Another important difference between newborn and infant or adult islets6, 10 was that tolbutamide‐induced insulin secretion was not augmented by high glucose in newborn islets. This shows that metabolic amplification of the exocytotic response to cytosolic Ca2+ is not operative, in contrast to amplification by cAMP. A last feature of newborn islets was a high basal rate of insulin secretion, which does not reflect mere uncontrolled leak of insulin, because it was augmented by forskolin and inhibited by diazoxide or omission of extracellular CaCl2.
Postnatal maturation of murine β‐cells involves epigenetic silencing of genes coding for some metabolic enzymes, such as hexokinase‐I17. However, accelerated metabolism at low glucose concentrations could not entirely explain elevation of basal secretion, which was also present in the absence of glucose. In addition, glucokinase is expressed well before term in human β‐cells4, and the concentration‐dependent effects of glucose in the presence of forskolin indirectly suggest functioning of the enzyme.

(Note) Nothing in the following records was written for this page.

Lemma step_mode hp e w :
  mode b gd w → threads_ok w → (e = EStart → _ready w = true → gd = false) →
  mode b gd (step hp e w).2.
Proof.
  intros Hmode Hth Hstart. destruct e; cbn [step].
  - apply (start_mode b); [done|]. by apply Hstart.
  - by apply reconnect_any.
  - unfold mbind, M_bind, get. destruct (worker_idle w) eqn:Ei; [|done].
    apply worker_idle_spec in Ei.
    assert (E : (pause w).1 = Ok ()).
    { unfold pause, cancel_retry, drop_consumers. monad_simpl. cbn.
      destruct (_retry_id w); cbn; by destruct (_consumers_active w). }
    destruct (pause w) as [r w'] eqn:Ep. cbn in E. subst r.
    replace w' with ((pause w).2) by by rewrite Ep.
    unfold on_sessions, close_all_begin, close_all_end. monad_simpl. cbn.
    by apply pause_mode.
  - by apply resume_mode.
  - by apply stop_mode.
  - unfold mbind at 1, M_bind at 1, get.
    destruct (find (λ t, t.1 =? id) (timers w)) as [[id' [d k]]|] eqn:Ef; [|done].
    apply (fire_mode w id (id', (d, k))); done.
  - unfold mbind, M_bind, get. destruct (completed w) as [|[j o] l] eqn:Ec; [done|].
    by apply deliver_mode.
  - by apply worker_mode.
  - unfold mbind at 1, M_bind at 1, get. destruct (signals w) as [|s l]; [done|].
    unfold mbind, M_bind, modify. unfold receive.
    apply handler_mode; [by apply (mode_ext w)|apply (t_closing _ Hth)|].
    destruct s; [apply removed_closes|apply owner_closes].
  - apply handler_mode; [done|apply (t_closing _ Hth)|apply report_closes].
  - by apply (mode_ext w).
  - by apply (mode_ext w).
  - by apply (mode_ext w).
  - by apply (mode_ext w).
Qed.

End modes.

(** *** The supervisor's methods leave the sessions and the worker alone *)

Definition view (w : World) := ((sessions w) <| _monitoring := false |>, running w, live w, signals w).

Definition same_view (w w' : World) : Prop := view w = view w'.
#[global] Instance same_view_preorder : PreOrder same_view.
Proof. unfold same_view. split; [done|]. intros ? ? ?. congruence. Qed.

Abbreviation frames := (keeps same_view).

In conclusion, β‐cells from this single neonate were functionally immature compared with β‐cells from young infants6. Our observations suggest that the transition occurring during the first year of life implicates control of basal secretion and changes in the production of metabolic signals able to activate both triggering and amplifying pathways of insulin secretion. Whereas lowering of the baseline is unlikely to depend on cAMP production, maturation of cAMP signaling is probably important for full actuation of the two pathways involved in glucose stimulation.
Disclosure
The authors declare no conflict of interest.
Acknowledgments
We are grateful to Dr D Dufrane (Endocrine Cell Therapy Unit, University Clinics St‐Luc, Brussels, Belgium) for providing the islets. No specific funding was allocated to this study.